Instructions to follow = Look through the records and copy each line that has "StoreThreadEmbedding" in it.

Recorded data =
(** X13.  With a negative MaxRetries the retry loop never runs: [Send]
    makes no part request at all and sends no [Progress] and no [Retry],
    whatever the input and the service. *)
Theorem Send_negative_retries (m : MultipartUpload) (r : Reader)
    (dest : string) (w : World be) :
  MaxRetries m < 0 ->
  Forall no_part (log (Send be m r dest w)).
Proof.
  intros Hneg.
  destruct (Send_cases be m r dest w) as [[_ [e He]] | [[_ [He _]] | [_ He]]];
    cbv zeta in He; rewrite He; clear He.
  - repeat constructor.
  - constructor.
  - destruct (loop_start_fields m r dest) as (_ & _ & _ & HM).
    assert (Hmax : MaxRetries (loop_start m r dest) < 1).
    { rewrite HM. replace (MaxRetries m =? 0) with false
        by (symmetry; apply Z.eqb_neq; lia). lia. }
    set (m2 := loop_start m r dest) in *.
    assert (HL : Forall no_part (log (run_loop be r m2 (MaxPartSize m2) 0 w))).
    { destruct r as [|rd r]; [constructor|].
      rewrite run_loop_cons. cbv zeta.
      destruct (run_body_no_part m2 (MaxPartSize m2) 0 rd w Hmax) as [Hq Hno].
      cbv zeta in Hq, Hno.
      destruct (run_body be m2 (MaxPartSize m2) 0 rd w) as [o l f].
      cbn [out log final] in *.
      destruct o as [[m' t'| |m']| |]; try exact Hq.
      now elim (Hno m' t'). }
    destruct (run_loop be r m2 (MaxPartSize m2) 0 w) as [o l f].
    cbn [out log final] in *.
    destruct o as [[m' t'|m']| |]; try exact HL.
    cbn [prefix_log log]. apply Forall_app. split; [exact HL|].
    destruct (run_finish_shape be m' t' f)
      as [(Hl & _) | (i & o & e & _ & Hl & _)]; cbv zeta in Hl; rewrite Hl.
    + constructor.
    + destruct e; repeat constructor.
Qed.

(** X14.  Over a whole run of [Send], the [Retry] events that carry one
    part number are at most MaxRetries - 1 (MaxRetries as in force: 3
    when the field is 0), provided MaxRetries and the number of reads are
    Go [int]s. *)
Theorem Send_retries_per_part (m : MultipartUpload) (r : Reader)
    (dest : string) (w : World be) (p : Z) :
  MaxRetries m <= max_int ->
  Z.of_nat (List.length r) < max_int ->
  let M := if MaxRetries m =? 0 then 3 else MaxRetries m in
  count_retries p (log (Send be m r dest w)) <= Z.max 0 (M - 1).
Proof. intros Hmax Hlen. exact (Send_retry_count be m r dest w p Hmax Hlen). Qed.
(** [GetThreadsWithoutEmbeddings]: [SELECT DISTINCT m.thread_id FROM
    slack_messages m LEFT JOIN slack_thread_embeddings e ON m.thread_id =
    e.thread_id WHERE e.thread_id IS NULL ORDER BY MIN(m.created_at) ASC
    LIMIT $1].  The text orders by an aggregate and has no [GROUP BY],
    which PostgreSQL does not accept.  The definition is the query the
    text stands for, and the one the callers are written for: grouped by
    [m.thread_id], the threads that have messages and no embedding row,
    oldest first.  What is proved of it is proved of this reading. *)
Definition GetThreadsWithoutEmbeddings (limit : Z) : M (list gostring) :=
  wrap (str "failed to get threads without embeddings")
    (rows <- gets slack_messages ;;
     es <- gets slack_thread_embeddings ;;
     limitRows limit
       (sortBy (fun a b => (firstCreated rows a <=? firstCreated rows b)%Z)
          (filter (fun t => negb (threadHasEmbedding es t))
                  (distinctThreads [] rows)))).

(** [GetMessagesInThread]: [SELECT ... FROM slack_messages WHERE
    thread_id = $1 ORDER BY message_timestamp ASC]. *)
Definition GetMessagesInThread (threadID : gostring)
  : M (list SlackMessage) :=
  wrap (str "failed to get messages in thread")
    (rows <- gets slack_messages ;;
     ret (sortBy (fun a b => strle (MessageTimestamp a) (MessageTimestamp b))
            (filter (fun r => streq (ThreadID r) threadID) rows))).

Definition sameChunk (threadID : gostring) (chunkIndex : Z)
  (e : ThreadEmbedding) : bool :=
  streq (te_thread_id e) threadID && (te_chunk_index e =? chunkIndex)%Z.

(** [StoreThreadEmbedding]: [INSERT INTO slack_thread_embeddings ... ON
    CONFLICT (thread_id, chunk_index) DO UPDATE SET content_hash =
    EXCLUDED.content_hash, embedding = EXCLUDED.embedding,
    created_at = NOW()]. *)
Definition StoreThreadEmbedding (now : time) (threadID : gostring)
  (chunkIndex : Z) (contentHash : gostring) (embedding : vector) : M unit :=
  wrap (str "failed to store thread embedding")
    (es <- gets slack_thread_embeddings ;;
     if existsb (sameChunk threadID chunkIndex) es then
       modify (fun w => setThreadEmbeddings w
         (map (fun e => if sameChunk threadID chunkIndex e
                        then mkThreadEmbedding (te_id e) (te_thread_id e)
                               (te_chunk_index e) contentHash
                               (Some embedding) now
                        else e) es))
     else
       uuid <- gets next_uuid ;;
       modify (fun w => setNextUuid
         (setThreadEmbeddings w
            (es ++ [mkThreadEmbedding uuid threadID chunkIndex contentHash
                      (Some embedding) now]))
         (uuid + 1)%Z)).

(** [SearchSimilarMessages]: the [limit] embedding rows nearest to the
    query give thread ids; the result is every message of these threads,
    [ORDER BY thread_id, message_timestamp ASC].  The similarity column of
    the first query is scanned and dropped. *)
Definition SearchSimilarMessages (embedding : vector) (limit : Z)
  : M (list SlackMessage) :=
  es <- gets slack_thread_embeddings ;;
  nearest <- wrap (str "failed to search similar threads")
    (limitRows limit
       (sortBy (fun a b => Pgvector.float_le (snd a) (snd b))
          (flat_map (fun e => match te_embedding e with
                              | Some v => [(te_thread_id e,
                                            Pgvector.cosine_distance v
                                                                 embedding)]
                              | None => []
                              end) es))) ;;
  let threadIDs := map fst nearest in
  match threadIDs with
  | [] => ret []
  | _ :: _ =>
      rows <- gets slack_messages ;;
      ret (sortBy (fun a b =>
                     if streq (ThreadID a) (ThreadID b)
                     then strle (MessageTimestamp a) (MessageTimestamp b)
                     else strle (ThreadID a) (ThreadID b))
             (filter (fun r => existsb (streq (ThreadID r)) threadIDs) rows))
  end.
(** * pyutils: extended Euclid, Farey sequences and Dirichlet convolution

    A shallow embedding of [pyutils/math/functions.py] and
    [pyutils/math/sequences.py].

    - Python integers are [Z]; [divmod] and [//] are floor division, which is
      what [Z.div] and [Z.modulo] compute for a non-zero divisor.
    - A fraction handled by the Farey code is a tuple [(numerator,
      denominator)], here a pair [Z * Z].
    - The values of an arithmetic function are numbers.  Sums and products
      of integers and of [Fraction]s are exact, and [convolution] and its
      specialisations are modelled on exact rationals in lowest terms, [Qc],
      an integer being the one of denominator one.  [dirichlet_inverse]
      divides as well: [/] is exact on [Fraction]s, so that [g] over [Qc] is
      the code on a [Fraction]-valued [f], whereas on integers [/] gives a
      [float].  The module [Numeric] has the same code over Python's numbers
      [int], [Fraction] and [float], the latter as IEEE 754 binary64.
    - A call that can raise returns an [outcome]; a generator is a state
      machine whose [next] either yields, stops or raises. *)

From Stdlib Require Import String ZArith List Lia Bool Permutation Sorted.
From Stdlib Require Import Znumtheory QArith Qcanon FinFun.
From Stdlib Require SpecFloat.
From Equations Require Import Equations.
Import ListNotations.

Result of the exercise =
(** [StoreThreadEmbedding]: [INSERT INTO slack_thread_embeddings ... ON
Definition StoreThreadEmbedding (now : time) (threadID : gostring)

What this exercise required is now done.